HLA-B*35:01 transgenic mice (n = 9 per vaccine group and n = 5 per control group) were immunized at weeks 0, 3, and 6 with 40 μg EBVpoly and 10 μg gp350 proteins admixed with 1.2 nmol AMP-CpG. The control group was immunized with AMP-CpG alone. Humoral responses to gp350 were assessed in splenocytes and serum from immunized mice at week 7 by ASC ELISPOT or ELISA assay.
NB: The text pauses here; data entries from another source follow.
(** What a step establishes. *)
Lemma step_chain w it dump o :
  1 < bk_number it -> step w it dump = Ok o ->
  match o with
  | Break w' => m_nextblock (w_cache w') = m_nextblock (w_cache w)
  | Next w' =>
      m_nextblock (w_cache w') = u64 (bk_number it + 1) /\
      hash (header (bi_prev w')) = bk_hash it /\ bk_hash it <> [] /\
      exists b, parseBlockDump dump false = Ok (ABlock b) /\ hash (header b) = bk_hash it /\
        predecessor w it (prevHash (header b))
  end.
Proof.
  intros Hn. unfold block_step. cbn [andb]. ztest.
  intros ([prev ext] & Hp & Hr)%bind_Ok. destruct prev as [prev|]; [|by injection Hr as <-].
  unfold accept in Hr. apply bind_Ok in Hr as (v & Hd & Hr). apply bind_Ok in Hr as (b & Hb & Hr).
  destruct v as [|b'| |]; try done. injection Hb as ->.
  destruct (negb (bool_decide (hash _ = bk_hash it))) eqn:EH; [by injection Hr as <-|].
  destruct (negb (bool_decide (prevHash _ = _))) eqn:EP; [by injection Hr as <-|].
  destruct (_ =? -1); [by injection Hr as <-|]. zbool.
  pose proof (next_save (w_cache w) (bk_number it)
    (bin2hex_vec (hash (header (bi_with_number b (bk_number it))))) dump ext_zero) as Hs.
  destruct (save_block _ _ _ _ _ _) as [ok c1]. cbn [snd] in Hs.
  destruct ok; cbn [negb] in Hr; [|by injection Hr as <-].
  apply bind_Ok in Hr as ([c2 ext2] & Hst & [= <-]). cbn [w_cache bi_prev].
  rewrite (next_settle _ _ _ _ _ _ _ Hst). unfold update_number. rewrite next_Put.
  cbn [bi_with_number header with_number hash prevHash] in EH, EP |- *.
  split_and!; [done|done| |exists b; split_and!; [done|done|]].
  - destruct (block_hash_size _ _ _ Hd) as [Hh _]. rewrite EH in Hh.
    intros E. by rewrite E in Hh.
  - by exists prev, ext.
Qed.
Shown are a ex vivo ASC ELISPOT measured frequency of gp350-specific ASCs per 3 × 10⁵ splenocytes, b week 31 ex vivo ASC recall response to a recall vaccination at week 30, c longitudinal serum IgG titers, d week 31 IgG titers to a recall vaccination at week 30, e longitudinal Ig subtype titers in pooled serum samples, and f week 31 recall EBV neutralization titers to a recall vaccination at week 30, compared to 29 pre-boost responses using pooled serum samples. Data are representative of one experiment. Values depicted are mean ± standard deviation. Black arrows indicate immunization days. Dotted lines in c, e indicate the assay LOD. *p < 0.05; **p < 0.01; ***p < 0.001 by two-sided Mann–Whitney test. The exact p-values are as follows. a AMP vaccine to AMP-CpG at week 4, 7, 21, and 29-0.0095. b Post recall to pre-recall-0.0004. c AMP vaccine to AMP-CpG at week 3, 4, 6, 7, 14, 21, 29-0.0095. d Post recall to pre-recall-0.0004. Source data are provided as a Source Data file.